[Stored data]
----------

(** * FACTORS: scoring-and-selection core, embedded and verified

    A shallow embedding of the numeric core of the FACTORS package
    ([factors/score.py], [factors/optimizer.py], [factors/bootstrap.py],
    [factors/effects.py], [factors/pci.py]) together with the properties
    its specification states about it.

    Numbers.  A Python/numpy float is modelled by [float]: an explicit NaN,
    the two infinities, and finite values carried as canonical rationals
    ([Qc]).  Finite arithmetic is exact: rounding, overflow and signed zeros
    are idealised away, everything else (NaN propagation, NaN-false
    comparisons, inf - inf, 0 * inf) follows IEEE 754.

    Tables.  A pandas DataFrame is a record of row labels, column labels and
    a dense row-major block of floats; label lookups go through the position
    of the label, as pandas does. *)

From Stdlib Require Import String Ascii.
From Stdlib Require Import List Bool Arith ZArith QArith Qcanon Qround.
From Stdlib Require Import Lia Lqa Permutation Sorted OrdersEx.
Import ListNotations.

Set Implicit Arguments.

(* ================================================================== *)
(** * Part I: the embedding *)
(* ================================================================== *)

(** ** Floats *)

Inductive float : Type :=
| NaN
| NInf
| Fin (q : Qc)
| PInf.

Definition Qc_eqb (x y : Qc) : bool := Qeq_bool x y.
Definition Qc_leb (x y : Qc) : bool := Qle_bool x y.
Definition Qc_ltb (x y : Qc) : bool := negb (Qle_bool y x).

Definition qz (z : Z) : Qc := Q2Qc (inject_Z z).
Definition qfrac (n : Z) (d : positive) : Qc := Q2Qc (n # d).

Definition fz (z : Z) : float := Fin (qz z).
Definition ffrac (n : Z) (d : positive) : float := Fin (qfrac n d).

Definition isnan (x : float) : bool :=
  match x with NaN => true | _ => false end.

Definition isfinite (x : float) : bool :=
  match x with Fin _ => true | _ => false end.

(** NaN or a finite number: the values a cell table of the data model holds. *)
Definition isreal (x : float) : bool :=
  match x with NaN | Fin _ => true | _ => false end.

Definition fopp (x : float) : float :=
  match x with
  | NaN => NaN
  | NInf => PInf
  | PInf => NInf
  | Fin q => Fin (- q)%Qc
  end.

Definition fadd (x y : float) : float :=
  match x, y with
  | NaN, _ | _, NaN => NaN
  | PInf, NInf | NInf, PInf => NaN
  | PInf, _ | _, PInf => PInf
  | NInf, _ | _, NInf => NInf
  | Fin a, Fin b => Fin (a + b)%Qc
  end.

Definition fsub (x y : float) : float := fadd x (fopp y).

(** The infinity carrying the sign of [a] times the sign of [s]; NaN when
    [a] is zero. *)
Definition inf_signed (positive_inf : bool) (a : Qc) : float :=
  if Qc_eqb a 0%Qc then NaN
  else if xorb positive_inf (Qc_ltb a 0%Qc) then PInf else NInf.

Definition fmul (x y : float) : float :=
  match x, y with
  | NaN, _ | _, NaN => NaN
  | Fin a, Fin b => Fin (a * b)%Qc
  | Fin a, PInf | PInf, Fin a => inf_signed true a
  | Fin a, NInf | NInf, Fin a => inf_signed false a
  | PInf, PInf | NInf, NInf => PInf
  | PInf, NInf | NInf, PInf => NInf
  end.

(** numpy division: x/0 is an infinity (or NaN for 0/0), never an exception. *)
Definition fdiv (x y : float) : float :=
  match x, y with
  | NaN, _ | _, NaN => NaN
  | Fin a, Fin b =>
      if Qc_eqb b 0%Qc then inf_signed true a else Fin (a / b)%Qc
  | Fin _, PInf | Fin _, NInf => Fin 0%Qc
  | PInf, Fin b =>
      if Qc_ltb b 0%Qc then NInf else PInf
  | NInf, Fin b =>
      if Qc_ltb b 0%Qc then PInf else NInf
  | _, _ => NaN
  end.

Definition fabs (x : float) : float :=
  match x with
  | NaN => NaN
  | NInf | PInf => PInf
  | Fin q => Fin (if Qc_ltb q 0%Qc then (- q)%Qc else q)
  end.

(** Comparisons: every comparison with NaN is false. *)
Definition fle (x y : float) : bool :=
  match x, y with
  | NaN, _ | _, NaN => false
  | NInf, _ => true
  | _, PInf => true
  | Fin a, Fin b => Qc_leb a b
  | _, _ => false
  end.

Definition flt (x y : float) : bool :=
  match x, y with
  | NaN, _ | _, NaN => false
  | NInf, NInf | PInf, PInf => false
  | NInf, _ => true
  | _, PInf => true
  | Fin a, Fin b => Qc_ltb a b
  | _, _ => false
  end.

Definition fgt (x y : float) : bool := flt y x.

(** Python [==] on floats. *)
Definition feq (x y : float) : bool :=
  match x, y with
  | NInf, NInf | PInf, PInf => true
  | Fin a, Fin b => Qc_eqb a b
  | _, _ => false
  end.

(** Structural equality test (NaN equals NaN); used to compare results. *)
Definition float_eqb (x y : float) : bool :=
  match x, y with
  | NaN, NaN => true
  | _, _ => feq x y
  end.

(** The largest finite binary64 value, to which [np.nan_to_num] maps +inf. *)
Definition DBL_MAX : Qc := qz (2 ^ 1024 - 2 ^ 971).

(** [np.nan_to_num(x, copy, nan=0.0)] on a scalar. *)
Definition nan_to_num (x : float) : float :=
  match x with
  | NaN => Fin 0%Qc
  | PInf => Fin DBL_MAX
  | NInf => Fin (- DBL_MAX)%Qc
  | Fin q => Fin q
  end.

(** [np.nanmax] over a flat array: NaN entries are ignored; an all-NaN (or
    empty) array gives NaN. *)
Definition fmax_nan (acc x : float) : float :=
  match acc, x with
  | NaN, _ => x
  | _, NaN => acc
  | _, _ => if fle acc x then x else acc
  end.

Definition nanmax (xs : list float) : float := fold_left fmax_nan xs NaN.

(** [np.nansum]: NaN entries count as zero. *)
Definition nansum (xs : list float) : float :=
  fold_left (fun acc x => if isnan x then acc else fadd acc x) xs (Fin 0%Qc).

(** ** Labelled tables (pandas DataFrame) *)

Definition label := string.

----------

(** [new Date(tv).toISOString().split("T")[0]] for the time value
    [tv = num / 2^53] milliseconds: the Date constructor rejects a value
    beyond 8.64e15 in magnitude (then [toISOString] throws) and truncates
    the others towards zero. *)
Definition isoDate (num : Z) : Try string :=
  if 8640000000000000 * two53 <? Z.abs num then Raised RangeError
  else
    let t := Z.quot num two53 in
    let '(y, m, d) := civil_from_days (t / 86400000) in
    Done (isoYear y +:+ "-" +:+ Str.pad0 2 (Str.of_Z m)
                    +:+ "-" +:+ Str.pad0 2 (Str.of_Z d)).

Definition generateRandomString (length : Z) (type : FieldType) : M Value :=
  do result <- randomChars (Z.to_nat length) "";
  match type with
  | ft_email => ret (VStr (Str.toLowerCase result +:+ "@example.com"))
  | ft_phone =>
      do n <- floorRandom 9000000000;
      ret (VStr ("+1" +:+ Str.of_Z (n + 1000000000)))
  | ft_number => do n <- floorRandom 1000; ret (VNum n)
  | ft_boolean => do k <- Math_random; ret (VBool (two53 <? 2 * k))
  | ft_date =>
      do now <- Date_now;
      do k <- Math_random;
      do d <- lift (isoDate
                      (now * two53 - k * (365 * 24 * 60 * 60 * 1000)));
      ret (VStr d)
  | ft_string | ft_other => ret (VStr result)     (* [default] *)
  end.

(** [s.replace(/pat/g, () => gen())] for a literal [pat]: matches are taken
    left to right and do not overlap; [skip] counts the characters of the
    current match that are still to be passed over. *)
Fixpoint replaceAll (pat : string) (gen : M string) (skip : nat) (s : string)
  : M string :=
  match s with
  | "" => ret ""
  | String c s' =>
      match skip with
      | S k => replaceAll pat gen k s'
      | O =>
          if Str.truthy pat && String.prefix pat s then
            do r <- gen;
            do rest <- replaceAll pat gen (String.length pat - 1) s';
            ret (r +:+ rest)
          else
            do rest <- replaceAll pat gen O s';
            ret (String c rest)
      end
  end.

----------

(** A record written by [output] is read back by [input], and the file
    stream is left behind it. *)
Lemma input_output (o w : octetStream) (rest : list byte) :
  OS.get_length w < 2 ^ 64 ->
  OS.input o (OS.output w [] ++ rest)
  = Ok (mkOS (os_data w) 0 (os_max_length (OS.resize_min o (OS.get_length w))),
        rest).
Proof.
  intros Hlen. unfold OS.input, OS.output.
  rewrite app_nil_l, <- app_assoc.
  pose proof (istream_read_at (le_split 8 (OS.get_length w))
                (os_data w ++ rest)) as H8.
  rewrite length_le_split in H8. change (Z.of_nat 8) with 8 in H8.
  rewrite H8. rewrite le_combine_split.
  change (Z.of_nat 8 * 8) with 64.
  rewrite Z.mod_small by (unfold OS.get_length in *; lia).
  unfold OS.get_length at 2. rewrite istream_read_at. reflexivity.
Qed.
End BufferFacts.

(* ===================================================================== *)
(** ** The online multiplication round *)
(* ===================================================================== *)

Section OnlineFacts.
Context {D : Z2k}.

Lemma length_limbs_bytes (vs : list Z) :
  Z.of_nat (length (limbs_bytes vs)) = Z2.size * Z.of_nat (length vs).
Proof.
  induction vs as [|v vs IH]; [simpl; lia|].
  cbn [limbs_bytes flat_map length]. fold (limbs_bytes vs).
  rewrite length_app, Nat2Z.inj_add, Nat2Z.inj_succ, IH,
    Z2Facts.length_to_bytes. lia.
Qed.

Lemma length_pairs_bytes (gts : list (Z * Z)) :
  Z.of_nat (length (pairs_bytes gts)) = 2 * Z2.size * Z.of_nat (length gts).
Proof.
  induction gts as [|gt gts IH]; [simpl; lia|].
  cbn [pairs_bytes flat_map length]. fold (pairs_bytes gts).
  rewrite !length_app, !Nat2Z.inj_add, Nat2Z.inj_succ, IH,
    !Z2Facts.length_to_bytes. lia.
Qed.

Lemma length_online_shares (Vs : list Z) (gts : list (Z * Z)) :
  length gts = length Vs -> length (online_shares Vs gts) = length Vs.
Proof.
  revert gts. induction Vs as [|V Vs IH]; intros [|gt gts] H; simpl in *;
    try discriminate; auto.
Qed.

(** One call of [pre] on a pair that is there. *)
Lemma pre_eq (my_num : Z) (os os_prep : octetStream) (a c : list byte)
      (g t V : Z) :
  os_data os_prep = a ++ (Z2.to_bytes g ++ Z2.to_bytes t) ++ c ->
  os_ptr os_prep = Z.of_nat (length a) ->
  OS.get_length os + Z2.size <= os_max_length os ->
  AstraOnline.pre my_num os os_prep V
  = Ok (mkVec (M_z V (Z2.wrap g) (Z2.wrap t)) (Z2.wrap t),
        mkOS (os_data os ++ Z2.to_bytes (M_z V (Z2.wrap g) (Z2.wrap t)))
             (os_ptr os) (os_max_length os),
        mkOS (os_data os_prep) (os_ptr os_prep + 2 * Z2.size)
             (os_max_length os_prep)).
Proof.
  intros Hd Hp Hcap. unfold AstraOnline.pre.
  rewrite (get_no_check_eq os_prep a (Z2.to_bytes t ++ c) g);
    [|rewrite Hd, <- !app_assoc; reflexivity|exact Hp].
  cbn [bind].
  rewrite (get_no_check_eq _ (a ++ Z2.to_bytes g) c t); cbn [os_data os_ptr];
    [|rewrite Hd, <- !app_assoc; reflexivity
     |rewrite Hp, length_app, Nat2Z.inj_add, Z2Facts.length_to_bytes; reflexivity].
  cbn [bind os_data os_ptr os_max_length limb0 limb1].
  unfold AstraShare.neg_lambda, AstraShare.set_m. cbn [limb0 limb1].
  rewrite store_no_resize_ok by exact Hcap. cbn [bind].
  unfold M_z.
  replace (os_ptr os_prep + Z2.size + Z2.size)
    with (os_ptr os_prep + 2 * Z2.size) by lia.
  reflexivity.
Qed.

----------

**What to work on:**
Set down precisely the lines above between the line holding "A shallow embedding" and the line holding "comparisons, inf - inf, 0", inclusive, and nothing beyond them.

**Answer box:**
    A shallow embedding of the numeric core of the FACTORS package
    ([factors/score.py], [factors/optimizer.py], [factors/bootstrap.py],
    [factors/effects.py], [factors/pci.py]) together with the properties
    its specification states about it.

    Numbers.  A Python/numpy float is modelled by [float]: an explicit NaN,
    the two infinities, and finite values carried as canonical rationals
    ([Qc]).  Finite arithmetic is exact: rounding, overflow and signed zeros
    are idealised away, everything else (NaN propagation, NaN-false
    comparisons, inf - inf, 0 * inf) follows IEEE 754.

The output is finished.